US President Joe Biden has put Israel on notice that support from the US now hinges on it taking action to stop killing civilians in Gaza.

The frank warning came during a tense phone call with Israel's Prime Minister, where Biden unleashed over the airstrike that killed seven aid workers. He also demanded more aid be let into Gaza.

For almost seven months, America has carefully resisted pushing back.

But with an estimated 30,000 killed in Gaza, and as global outrage grows over the deaths of seven international aid workers this week, it seems White House patience is running out - and it's warning Israel to tread carefully.
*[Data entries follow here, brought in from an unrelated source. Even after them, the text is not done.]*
Lemma loaded_lookup h cs i c :
  cs !! i = Some c -> loaded h cs !! (List.length h + i) = Some (fresh c).
Proof.
  intros H. unfold loaded. rewrite lookup_app_r by lia.
  replace (List.length h + i - List.length h) with i by lia.
  change (List.map fresh cs) with (fresh <$> cs).
  now rewrite list_lookup_fmap, H.
Qed.

Lemma fetched_of_comment h cs c :
  List.In c cs ->
  exists l, List.In l (fetched h cs) /\ loaded h cs !! l = Some (fresh c).
Proof.
  intros H. apply list_elem_of_In, list_elem_of_lookup in H. destruct H as [i Hi].
  exists (List.length h + i). split; [|now apply loaded_lookup].
  apply List.in_seq. apply lookup_lt_Some in Hi. lia.
Qed.

Lemma comment_of_fetched h cs l :
  List.In l (fetched h cs) ->
  exists c, List.In c cs /\ loaded h cs !! l = Some (fresh c).
Proof.
  intros H. apply List.in_seq in H.
  destruct (lookup_lt_is_Some_2 cs (l - List.length h)) as [c Hc]; [lia|].
  exists c. split.
  - apply list_elem_of_In, list_elem_of_lookup. eauto.
  - replace l with (List.length h + (l - List.length h)) by lia.
    now apply loaded_lookup.
Qed.

Lemma sorted_fetched e h cs l : List.In l (sorted e h cs) <-> List.In l (fetched h cs).
Proof.
  unfold sorted. split; apply Permutation_in; [|symmetry]; apply sort_perm.
Qed.

Lemma fetched_valid h cs l :
  List.In l (fetched h cs) -> l < List.length (loaded h cs).
Proof.
  intros H. apply List.in_seq in H. unfold loaded.
  rewrite length_app, length_map. lia.
Qed.

Lemma truthy_parent_some c p : truthy_parent c = Some p -> parent_id c = Some p.
Proof.
  unfold truthy_parent. destruct (parent_id c) as [q|]; [|discriminate].
  destruct (q =? 0)%Z; [discriminate|]. congruence.
Qed.

(** With the parents resolved the index answers every parent lookup of the
    second loop. *)
Lemma parents_indexed e h cs hash l pid :
  parents_resolve cs ->
  List.In l (sorted e h cs) ->
  parent_of (loaded h cs) l = Some pid ->
  exists p, List.In p (sorted e h cs) /\ id_of (loaded h cs) p = pid /\
            indexed e h cs hash !! pid = Some p.
Proof.
  intros Hres Hl Hpar. apply sorted_fetched in Hl.
  destruct (comment_of_fetched h cs l Hl) as (c & Hc & Hlc).
  unfold parent_of in Hpar. rewrite Hlc in Hpar. cbn in Hpar.
  apply truthy_parent_some in Hpar.
  destruct (Hres c pid Hc Hpar) as (c' & Hc' & Hid).
  destruct (fetched_of_comment h cs c' Hc') as (l' & Hl' & Hlc').
  apply index_all_fetched. apply List.in_map_iff. exists l'. split.
  - unfold id_of. now rewrite Hlc'.
  - now apply sorted_fetched.
Qed.

Lemma assemble_unfold e cs st :
  assemble e cs st =
  let arr := sorted e (st_heap st) cs in
  let st1 := create_hash arr {| st_heap := loaded (st_heap st) cs; st_hash := st_hash st |} in
  match move_children (st_hash st1) arr (st_heap st1) with
  | (h2, None) => ({| st_heap := h2; st_hash := st_hash st1 |}, Resolved (roots h2 arr))
  | (h2, Some err) => ({| st_heap := h2; st_hash := st_hash st1 |}, Rejected err)
  end.
Proof. reflexivity. Qed.

(** What a call leaves in the index, whether it resolves or not. *)
Lemma assemble_hash e cs st :
  st_hash (fst (assemble e cs st)) = indexed e (st_heap st) cs (st_hash st).
Proof.
  rewrite assemble_unfold. cbv zeta.
  destruct (move_children _ _ _) as [h2 [err|]]; cbn [fst st_hash];
    now rewrite create_hash_hash.
Qed.

(** The result of the assembly when the parents resolve: the roots and the
    children lists are sublists of the sorted array. *)
Lemma assemble_resolves e cs st :
  parents_resolve cs ->
  let h0 := loaded (st_heap st) cs in
  let arr := sorted e (st_heap st) cs in
  let hash' := indexed e (st_heap st) cs (st_hash st) in
  exists h',
    assemble e cs st =
      ({| st_heap := h'; st_hash := hash' |}, Resolved (List.filter (is_root h0) arr)) /\
    same_fields h0 h' /\
    forall x, List.In x arr ->
              children_of h' x = List.filter (pushed_into h0 hash' x) arr.
Proof.
  intros Hres h0 arr hash'. rewrite assemble_unfold. cbv zeta.
  fold h0 arr.
  set (st0 := {| st_heap := h0; st_hash := st_hash st |}).
  pose proof (create_hash_fields arr st0) as F1.
  pose proof (create_hash_hash arr st0) as Hh. cbn [st_heap st_hash st0] in F1, Hh.
  fold (index_all (id_of h0) arr (st_hash st)) in Hh.
  change (index_all (id_of h0) arr (st_hash st)) with hash' in Hh. rewrite Hh.
  set (h1 := st_heap (create_hash arr st0)) in *.
  assert (Hok : snd (move_children hash' arr h1) = None).
  { apply move_children_succeeds. intros l pid Hl Hpar.
    rewrite (same_fields_parent _ _ l F1) in Hpar.
    destruct (parents_indexed e (st_heap st) cs (st_hash st) l pid Hres Hl Hpar)
      as (p & _ & _ & Hp).
    now exists p. }
  pose proof (move_children_fields hash' arr h1) as F2.
  pose proof (fun x => move_children_children hash' arr h1 x Hok) as Hch.
  destruct (move_children hash' arr h1) as [h2 r]. cbn [fst snd] in *. subst r.
  pose proof (same_fields_trans _ _ _ F1 F2) as F.
  exists h2. split; [|split; [exact F|]].
  - f_equal. f_equal. rewrite roots_filter. apply List.filter_ext.
    intros a. unfold is_root. now rewrite (same_fields_parent _ _ a F).
  - intros x Hx. rewrite Hch.
    + unfold h1 at 1. rewrite (create_hash_children arr st0 x Hx). cbn [List.app].
      apply List.filter_ext. intros a. unfold pushed_into.
      now rewrite (target_same _ _ hash' a F1).
    + rewrite (same_fields_length _ _ F1). apply fetched_valid.
      now apply sorted_fetched in Hx.
Qed.

Lemma assemble_fields e cs st :
  same_fields (loaded (st_heap st) cs) (st_heap (fst (assemble e cs st))).
Proof.
  rewrite assemble_unfold. cbv zeta.
  set (arr := sorted e (st_heap st) cs).
  set (st0 := {| st_heap := loaded (st_heap st) cs; st_hash := st_hash st |}).
  pose proof (create_hash_fields arr st0) as F1.
  pose proof (move_children_fields (st_hash (create_hash arr st0)) arr
                (st_heap (create_hash arr st0))) as F2.
  destruct (move_children _ _ _) as [h2 [err|]]; cbn [fst st_heap] in *;
    exact (same_fields_trans _ _ _ F1 F2).
Qed.
(** * LinearEqualityToPenalty: equality constraints folded into the objective

    A shallow embedding of
    [qiskit/optimization/converters/linear_equality_to_penalty.py].

    Numbers.  The converter only adds, multiplies, squares, negates and takes
    absolute values of Python numbers ([int] and [float]).  They are embedded
    as exact canonical rationals [Qc]: a Python [int] is an integral rational,
    a [float] is the rational it denotes.  Rounding, overflow, infinities and
    NaN are outside this model; every statement below is a statement about
    the exact arithmetic the code spells out.

    Objects.  Problems are Python objects that the converter copies, creates
    and mutates in place, so they live in a heap of problem values addressed
    by location; the converter's own attributes and the log are the rest of
    the state.  A raised exception leaves the state as it was at the raise. *)

From Stdlib Require Import QArith Qcanon Qcabs.
From stdpp Require Import base numbers option list strings gmap fin_maps.

Local Open Scope Qc_scope.

(** ** Numbers *)

(** [float.is_integer()]; on an [int] the test [isinstance(t, float)] already
    fails, and an [int] is integral. *)
Definition is_integer (t : Qc) : bool := (Qden (this t) =? 1)%positive.

(** [isinstance(term, float) and not term.is_integer()] *)
Definition non_integral_float (t : Qc) : bool := negb (is_integer t).
(** [resolveSkillWithContext({requestedSkill, strategyMode, strategySector,
    contextModeSignal, sensorData})] *)
Definition resolveSkillWithContext
    (requestedSkill : Skill) (strategyMode : Mode) (strategySector : Sector)
    (signal : ContextSignal) (sd : SensorData) : SkillResolved :=
  let minFrontDist := minFrontDistOf sd in
  let safeForward := Qgtb minFrontDist 2.55 in
  let approachBias :=
    negb (danger signal)
    && safeForward
    && (hasTargetContact signal
        || (Qgeb (pseudoContactScore signal) 0.56
            && Qleb (angleAbs signal) 62
            && Qleb (distance signal) 26)) in
  let strictScanCondition :=
    reacquireActive signal
    && weakTargetCue signal
    && negb (hasTargetContact signal)
    && Qltb (pseudoContactScore signal) 0.46
    && Qgtb (distance signal) 18
    && Qgtb (angleAbs signal) 18 in
  let nextSkill := requestedSkill in
  let '(nextSkill, overrideReason) :=
    if Mode_eqb strategyMode ESCAPE_RECOVERY then
      if negb (Skill_eqb nextSkill BACKOFF_AND_TURN)
      then (BACKOFF_AND_TURN, escape_forces_backoff)
      else (nextSkill, no_skill_override)
    else if Mode_eqb strategyMode TARGET_LOCK then
      if negb safeForward && negb (Skill_eqb nextSkill BACKOFF_AND_TURN)
      then (BACKOFF_AND_TURN, target_lock_front_blocked_escape)
      else if safeForward && negb (Skill_eqb nextSkill APPROACH_TARGET)
      then (APPROACH_TARGET, target_lock_forces_approach)
      else (nextSkill, no_skill_override)
    else if Skill_eqb nextSkill SCAN_SECTOR && negb strictScanCondition then
      if approachBias then (APPROACH_TARGET, scan_demoted_to_approach)
      else (MOVE_TO_FRONTIER, scan_demoted_to_frontier)
    else if Skill_eqb nextSkill SCAN_SECTOR && strictScanCondition && safeForward
            && Qgeb (pseudoContactScore signal) 0.42 then
      (MOVE_TO_FRONTIER, scan_demoted_due_to_mid_target_cue)
    else if (Skill_eqb nextSkill MOVE_TO_FRONTIER || Skill_eqb nextSkill SCAN_SECTOR)
            && approachBias then
      (APPROACH_TARGET, approach_bias_from_target_cue)
    else (nextSkill, no_skill_override) in
  let '(nextSkill, overrideReason) :=
    if Skill_eqb nextSkill APPROACH_TARGET && Sector_eqb strategySector SB
       && negb (hasTargetContact signal)
    then (MOVE_TO_FRONTIER, avoid_backward_approach)
    else (nextSkill, overrideReason) in
  {| sr_skill := nextSkill;
     sr_overrideReason := overrideReason;
     sr_approachBias := approachBias;
     sr_strictScanCondition := strictScanCondition |}.

Record CadenceResolved : Type := mkCadenceResolved {
  cr_skill : Skill;
  cr_scanBurstLimited : bool;
  cr_backoffBurstLimited : bool;
  cr_approachHoldLock : bool;
  cr_approachHoldRemaining : Z;
  cr_scanBurstCount : Z;
  cr_backoffBurstCount : Z
}.

(** [forwardApproachReady] of [enforceSkillCadence] *)
Definition forwardApproachReady (signal : ContextSignal) (sd : SensorData) : bool :=
  negb (danger signal)
  && Qgtb (minFrontDistOf sd) 2.65
  && (hasTargetContact signal
      || (Qgeb (pseudoContactScore signal) 0.52
          && Qleb (distance signal) 24
          && Qleb (angleAbs signal) 65)).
"If we don't see the changes that we need to see, there will be changes in our own policy," said US Secretary of State Antony Blinken.

President Biden signalled those changes hours earlier directly with Israel. 

Once close friends, the half-hour call between him and Benjamin Netanyahu was described as "tense".

Afterwards, Biden tweeted "strikes on aid workers and the humanitarian situation in Gaza are unacceptable".

He wrote Israel needs to "work toward a ceasefire to bring hostages home".

"He made clear that US policy with respect to Gaza will be determined by Israel's assessment of immediate action on these steps," National Security Council spokesperson John Kirby.

Biden's frustration has been growing, and his language hardening. The President said he was "outraged" just days ago by the killing of those aid workers. They were working for the non-profit World Central Kitchen in Gaza.

Israel says it was an accident, but the group's founder, renowned chef José Andrés, disputes that.

"It was really a direct attack on clearly marked vehicles," he said.

The White House wouldn't pre-empt what policy changes it would make if Israel didn't listen to its warnings.

But other Democrats, who are pressuring the President, are offering some suggestions.

"Frankly I think we're coming to the point where the President is going to have to make a profound decision, and that is are we going to send US munitions, to Israel, that are used in Gaza," said Senator Peter Welch.

The US gives Israel $3 billion worth of military aid, every year.

Today aid vessels carrying food could be seen returning to the safety of Cyprus.

Gaza has been left abandoned, but it's Israel looking increasingly isolated by the international community.